== WHAT THE EXERCISE ASKS ==
Copy nothing from the entries below except the lines from the one containing "Hin'. subst fs'." through the one containing "[|exact (Hnone Hin)].", and copy those exactly.
BEGIN MATERIAL SUPPLIED
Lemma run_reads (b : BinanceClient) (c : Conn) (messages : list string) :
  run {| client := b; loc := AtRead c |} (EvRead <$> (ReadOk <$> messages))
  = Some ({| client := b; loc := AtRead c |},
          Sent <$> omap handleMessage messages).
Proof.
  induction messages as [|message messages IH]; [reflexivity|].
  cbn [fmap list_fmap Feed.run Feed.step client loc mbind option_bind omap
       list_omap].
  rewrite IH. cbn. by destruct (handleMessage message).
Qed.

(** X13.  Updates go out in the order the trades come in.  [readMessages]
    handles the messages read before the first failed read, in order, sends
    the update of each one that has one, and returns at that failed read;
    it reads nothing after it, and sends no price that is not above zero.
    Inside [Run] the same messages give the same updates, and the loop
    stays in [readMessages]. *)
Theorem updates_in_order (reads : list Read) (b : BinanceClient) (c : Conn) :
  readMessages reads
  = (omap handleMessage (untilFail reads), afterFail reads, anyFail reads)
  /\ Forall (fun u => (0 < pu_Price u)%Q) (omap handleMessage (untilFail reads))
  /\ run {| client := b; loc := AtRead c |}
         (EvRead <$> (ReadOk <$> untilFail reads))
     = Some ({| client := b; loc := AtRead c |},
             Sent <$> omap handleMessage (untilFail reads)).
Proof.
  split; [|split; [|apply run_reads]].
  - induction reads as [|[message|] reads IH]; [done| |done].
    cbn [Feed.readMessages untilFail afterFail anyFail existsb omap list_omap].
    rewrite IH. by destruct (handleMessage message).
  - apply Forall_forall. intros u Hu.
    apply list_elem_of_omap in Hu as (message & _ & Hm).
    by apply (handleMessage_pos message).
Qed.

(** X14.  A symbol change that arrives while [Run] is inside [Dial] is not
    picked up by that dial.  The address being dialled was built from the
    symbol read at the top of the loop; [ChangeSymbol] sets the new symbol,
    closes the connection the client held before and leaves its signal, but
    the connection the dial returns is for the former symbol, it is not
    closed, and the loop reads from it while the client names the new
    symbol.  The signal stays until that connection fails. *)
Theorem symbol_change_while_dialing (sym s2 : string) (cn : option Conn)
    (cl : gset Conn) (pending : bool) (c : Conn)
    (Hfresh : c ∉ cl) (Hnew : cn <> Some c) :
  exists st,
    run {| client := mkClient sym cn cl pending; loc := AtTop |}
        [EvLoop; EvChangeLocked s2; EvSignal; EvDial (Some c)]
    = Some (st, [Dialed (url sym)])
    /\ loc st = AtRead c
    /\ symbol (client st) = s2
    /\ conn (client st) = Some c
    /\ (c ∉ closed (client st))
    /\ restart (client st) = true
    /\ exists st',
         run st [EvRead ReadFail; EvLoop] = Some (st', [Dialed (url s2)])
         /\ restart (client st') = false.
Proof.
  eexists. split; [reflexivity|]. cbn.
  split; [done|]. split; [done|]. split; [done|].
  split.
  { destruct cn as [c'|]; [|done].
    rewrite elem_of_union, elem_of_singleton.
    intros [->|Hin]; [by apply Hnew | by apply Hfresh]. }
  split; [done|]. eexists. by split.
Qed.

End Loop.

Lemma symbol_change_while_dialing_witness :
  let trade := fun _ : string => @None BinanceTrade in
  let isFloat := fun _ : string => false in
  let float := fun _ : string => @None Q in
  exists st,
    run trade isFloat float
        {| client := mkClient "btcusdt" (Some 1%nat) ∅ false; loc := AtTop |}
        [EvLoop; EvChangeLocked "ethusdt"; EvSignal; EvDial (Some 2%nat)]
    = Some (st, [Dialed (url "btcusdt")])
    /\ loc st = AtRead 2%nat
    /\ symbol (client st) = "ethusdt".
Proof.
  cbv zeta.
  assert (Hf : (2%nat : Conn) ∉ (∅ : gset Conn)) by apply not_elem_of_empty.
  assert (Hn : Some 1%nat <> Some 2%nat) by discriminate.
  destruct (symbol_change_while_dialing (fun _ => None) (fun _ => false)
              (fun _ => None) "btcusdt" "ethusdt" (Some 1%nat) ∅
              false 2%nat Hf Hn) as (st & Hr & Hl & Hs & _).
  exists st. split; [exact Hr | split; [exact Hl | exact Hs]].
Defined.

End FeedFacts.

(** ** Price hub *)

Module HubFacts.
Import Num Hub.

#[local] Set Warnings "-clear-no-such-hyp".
END MATERIAL SUPPLIED
BEGIN MATERIAL SUPPLIED
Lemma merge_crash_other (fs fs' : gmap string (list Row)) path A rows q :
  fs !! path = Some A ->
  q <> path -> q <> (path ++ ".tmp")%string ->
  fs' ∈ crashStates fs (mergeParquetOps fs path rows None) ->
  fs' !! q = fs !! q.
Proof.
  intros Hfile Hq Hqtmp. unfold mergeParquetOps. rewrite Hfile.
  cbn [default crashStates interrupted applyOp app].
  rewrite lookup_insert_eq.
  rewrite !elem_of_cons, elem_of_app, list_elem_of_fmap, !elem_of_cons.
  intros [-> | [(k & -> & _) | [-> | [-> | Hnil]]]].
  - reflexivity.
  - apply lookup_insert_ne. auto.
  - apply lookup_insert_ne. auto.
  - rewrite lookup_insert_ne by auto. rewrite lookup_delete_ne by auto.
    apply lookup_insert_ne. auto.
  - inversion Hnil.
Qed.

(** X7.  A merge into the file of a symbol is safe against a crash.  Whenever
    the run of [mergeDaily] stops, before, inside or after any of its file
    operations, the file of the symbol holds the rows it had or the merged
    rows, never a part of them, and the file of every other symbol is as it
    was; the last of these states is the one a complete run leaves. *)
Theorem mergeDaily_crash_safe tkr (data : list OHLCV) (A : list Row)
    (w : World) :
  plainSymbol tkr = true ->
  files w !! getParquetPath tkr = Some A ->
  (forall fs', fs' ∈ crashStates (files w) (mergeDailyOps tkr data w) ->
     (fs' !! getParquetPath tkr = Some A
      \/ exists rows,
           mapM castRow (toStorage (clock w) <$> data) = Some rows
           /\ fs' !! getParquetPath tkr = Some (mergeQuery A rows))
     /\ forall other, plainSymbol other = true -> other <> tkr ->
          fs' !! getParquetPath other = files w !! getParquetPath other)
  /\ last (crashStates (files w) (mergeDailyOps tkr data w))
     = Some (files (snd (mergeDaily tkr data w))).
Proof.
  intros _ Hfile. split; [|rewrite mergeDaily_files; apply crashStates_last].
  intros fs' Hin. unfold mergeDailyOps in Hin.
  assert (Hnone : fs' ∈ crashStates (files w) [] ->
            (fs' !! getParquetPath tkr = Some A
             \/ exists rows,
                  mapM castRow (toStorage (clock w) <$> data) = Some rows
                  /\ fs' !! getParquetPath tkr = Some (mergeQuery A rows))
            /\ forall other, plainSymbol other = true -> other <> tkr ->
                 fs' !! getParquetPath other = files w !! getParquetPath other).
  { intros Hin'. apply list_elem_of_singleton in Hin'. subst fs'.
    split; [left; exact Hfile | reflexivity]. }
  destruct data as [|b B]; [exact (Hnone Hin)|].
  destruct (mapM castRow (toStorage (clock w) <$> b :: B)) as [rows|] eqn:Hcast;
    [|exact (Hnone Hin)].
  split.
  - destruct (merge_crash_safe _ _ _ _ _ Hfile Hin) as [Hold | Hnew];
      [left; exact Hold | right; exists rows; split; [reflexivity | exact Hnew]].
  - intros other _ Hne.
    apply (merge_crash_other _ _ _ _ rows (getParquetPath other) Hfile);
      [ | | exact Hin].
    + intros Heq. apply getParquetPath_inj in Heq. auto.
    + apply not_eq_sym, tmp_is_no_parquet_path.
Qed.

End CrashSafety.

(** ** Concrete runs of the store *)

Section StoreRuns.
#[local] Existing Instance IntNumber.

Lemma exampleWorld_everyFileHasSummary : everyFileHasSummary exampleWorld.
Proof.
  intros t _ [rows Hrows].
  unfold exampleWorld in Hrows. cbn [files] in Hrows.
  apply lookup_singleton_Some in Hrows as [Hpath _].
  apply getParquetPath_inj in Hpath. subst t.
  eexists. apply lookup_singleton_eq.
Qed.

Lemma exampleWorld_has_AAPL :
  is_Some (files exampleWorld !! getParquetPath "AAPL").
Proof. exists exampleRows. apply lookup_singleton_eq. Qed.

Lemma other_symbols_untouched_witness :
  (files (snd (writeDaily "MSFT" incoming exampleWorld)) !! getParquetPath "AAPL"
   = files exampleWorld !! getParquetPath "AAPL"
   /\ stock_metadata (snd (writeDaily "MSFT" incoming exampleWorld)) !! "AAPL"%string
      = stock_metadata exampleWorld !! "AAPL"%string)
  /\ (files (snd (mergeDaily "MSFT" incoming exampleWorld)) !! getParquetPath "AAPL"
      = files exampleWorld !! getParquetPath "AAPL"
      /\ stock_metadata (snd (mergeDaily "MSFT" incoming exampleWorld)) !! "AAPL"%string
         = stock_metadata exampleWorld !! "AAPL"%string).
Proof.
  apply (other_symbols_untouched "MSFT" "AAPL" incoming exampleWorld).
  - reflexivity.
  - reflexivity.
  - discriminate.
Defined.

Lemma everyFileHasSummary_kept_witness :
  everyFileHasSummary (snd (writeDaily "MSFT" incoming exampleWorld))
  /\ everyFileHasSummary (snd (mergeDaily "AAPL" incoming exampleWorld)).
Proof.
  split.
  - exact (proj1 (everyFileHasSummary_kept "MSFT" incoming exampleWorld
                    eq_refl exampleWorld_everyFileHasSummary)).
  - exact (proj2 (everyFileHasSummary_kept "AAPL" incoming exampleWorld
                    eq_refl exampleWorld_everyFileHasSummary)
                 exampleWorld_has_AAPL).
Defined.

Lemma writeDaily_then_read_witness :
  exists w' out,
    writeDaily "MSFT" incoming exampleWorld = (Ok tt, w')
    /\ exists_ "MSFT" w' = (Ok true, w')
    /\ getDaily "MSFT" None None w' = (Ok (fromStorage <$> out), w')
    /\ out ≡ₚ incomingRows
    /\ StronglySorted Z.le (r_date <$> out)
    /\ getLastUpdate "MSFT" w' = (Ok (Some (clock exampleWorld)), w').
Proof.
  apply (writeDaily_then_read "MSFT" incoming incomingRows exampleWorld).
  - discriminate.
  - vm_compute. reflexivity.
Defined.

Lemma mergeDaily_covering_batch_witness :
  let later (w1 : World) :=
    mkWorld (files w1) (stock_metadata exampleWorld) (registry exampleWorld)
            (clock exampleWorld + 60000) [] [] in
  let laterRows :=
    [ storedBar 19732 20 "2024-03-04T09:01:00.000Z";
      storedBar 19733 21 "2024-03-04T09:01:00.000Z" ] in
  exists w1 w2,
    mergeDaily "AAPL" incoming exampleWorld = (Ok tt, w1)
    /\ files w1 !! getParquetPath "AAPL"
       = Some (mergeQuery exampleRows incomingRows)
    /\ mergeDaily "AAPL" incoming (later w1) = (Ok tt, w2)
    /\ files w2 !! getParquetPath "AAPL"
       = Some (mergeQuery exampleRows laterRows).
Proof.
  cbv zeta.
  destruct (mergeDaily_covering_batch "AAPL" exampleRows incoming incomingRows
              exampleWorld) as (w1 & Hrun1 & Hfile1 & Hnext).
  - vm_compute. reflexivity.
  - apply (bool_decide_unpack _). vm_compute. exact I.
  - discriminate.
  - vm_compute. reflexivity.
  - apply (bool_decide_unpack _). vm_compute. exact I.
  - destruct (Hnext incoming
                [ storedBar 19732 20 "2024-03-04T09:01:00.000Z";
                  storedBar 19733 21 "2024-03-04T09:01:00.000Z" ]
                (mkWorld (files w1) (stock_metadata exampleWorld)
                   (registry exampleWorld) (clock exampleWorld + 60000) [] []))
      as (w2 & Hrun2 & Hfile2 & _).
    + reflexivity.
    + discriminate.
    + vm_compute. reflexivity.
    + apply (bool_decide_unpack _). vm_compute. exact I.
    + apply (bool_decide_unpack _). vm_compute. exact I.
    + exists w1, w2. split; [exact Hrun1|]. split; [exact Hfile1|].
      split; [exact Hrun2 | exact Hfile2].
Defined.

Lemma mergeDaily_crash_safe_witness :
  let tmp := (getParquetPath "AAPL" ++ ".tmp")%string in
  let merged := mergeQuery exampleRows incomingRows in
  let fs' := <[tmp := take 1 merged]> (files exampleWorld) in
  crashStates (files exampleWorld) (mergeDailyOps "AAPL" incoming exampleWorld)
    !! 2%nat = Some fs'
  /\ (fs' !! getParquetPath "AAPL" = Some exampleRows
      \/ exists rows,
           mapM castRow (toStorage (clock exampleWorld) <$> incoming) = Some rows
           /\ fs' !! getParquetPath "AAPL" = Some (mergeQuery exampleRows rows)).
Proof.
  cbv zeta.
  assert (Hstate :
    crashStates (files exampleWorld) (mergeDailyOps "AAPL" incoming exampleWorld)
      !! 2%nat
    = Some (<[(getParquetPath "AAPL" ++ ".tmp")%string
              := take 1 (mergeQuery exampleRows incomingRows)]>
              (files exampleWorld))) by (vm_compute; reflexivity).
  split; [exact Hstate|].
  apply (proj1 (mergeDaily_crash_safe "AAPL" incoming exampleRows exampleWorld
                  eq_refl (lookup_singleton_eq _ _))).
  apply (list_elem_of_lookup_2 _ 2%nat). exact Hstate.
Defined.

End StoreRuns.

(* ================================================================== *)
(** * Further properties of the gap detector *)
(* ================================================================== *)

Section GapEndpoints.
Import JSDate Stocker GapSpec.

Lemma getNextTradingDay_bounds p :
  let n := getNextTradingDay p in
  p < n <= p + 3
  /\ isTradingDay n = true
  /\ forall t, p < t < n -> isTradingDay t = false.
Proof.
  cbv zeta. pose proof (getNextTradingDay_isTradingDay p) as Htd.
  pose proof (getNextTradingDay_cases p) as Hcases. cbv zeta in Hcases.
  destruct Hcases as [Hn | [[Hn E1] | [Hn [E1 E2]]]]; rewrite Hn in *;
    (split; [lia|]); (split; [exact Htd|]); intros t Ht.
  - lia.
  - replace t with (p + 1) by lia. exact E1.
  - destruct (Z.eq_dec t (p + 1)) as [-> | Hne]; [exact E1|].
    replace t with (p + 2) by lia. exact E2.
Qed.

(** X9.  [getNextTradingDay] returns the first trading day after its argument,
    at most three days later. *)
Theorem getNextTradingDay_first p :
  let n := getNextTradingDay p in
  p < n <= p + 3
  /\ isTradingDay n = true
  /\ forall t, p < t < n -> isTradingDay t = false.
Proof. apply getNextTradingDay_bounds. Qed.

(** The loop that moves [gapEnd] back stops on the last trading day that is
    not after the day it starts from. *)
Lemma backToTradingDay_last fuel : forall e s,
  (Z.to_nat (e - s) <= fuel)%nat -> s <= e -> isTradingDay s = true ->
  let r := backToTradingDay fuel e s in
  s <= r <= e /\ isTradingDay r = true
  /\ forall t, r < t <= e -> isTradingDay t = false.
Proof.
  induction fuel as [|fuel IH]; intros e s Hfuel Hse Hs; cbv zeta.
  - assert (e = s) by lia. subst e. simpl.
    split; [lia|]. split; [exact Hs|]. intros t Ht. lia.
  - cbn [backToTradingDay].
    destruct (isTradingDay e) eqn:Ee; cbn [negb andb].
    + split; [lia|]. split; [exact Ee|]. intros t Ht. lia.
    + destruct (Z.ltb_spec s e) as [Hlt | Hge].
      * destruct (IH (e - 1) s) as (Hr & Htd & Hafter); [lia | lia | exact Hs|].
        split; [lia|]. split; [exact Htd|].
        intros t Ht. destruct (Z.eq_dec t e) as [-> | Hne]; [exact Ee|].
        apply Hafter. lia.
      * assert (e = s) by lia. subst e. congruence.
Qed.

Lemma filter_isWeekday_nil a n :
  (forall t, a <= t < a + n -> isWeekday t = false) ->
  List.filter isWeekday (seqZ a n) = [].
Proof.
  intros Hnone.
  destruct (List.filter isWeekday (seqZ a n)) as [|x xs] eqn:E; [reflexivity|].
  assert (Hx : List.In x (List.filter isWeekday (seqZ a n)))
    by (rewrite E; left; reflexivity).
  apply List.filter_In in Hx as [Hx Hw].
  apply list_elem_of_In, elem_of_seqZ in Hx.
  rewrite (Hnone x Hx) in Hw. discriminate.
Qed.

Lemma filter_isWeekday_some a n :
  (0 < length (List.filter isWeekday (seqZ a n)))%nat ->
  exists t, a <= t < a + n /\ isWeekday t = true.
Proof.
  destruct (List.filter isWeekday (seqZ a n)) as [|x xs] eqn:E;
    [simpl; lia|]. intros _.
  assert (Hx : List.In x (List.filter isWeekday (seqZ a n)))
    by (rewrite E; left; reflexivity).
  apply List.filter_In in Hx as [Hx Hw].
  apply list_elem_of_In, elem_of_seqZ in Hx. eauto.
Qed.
END MATERIAL SUPPLIED
== ANSWER AREA ==
  { intros Hin'. apply list_elem_of_singleton in Hin'. subst fs'.
    split; [left; exact Hfile | reflexivity]. }
  destruct data as [|b B]; [exact (Hnone Hin)|].
  destruct (mapM castRow (toStorage (clock w) <$> b :: B)) as [rows|] eqn:Hcast;
    [|exact (Hnone Hin)].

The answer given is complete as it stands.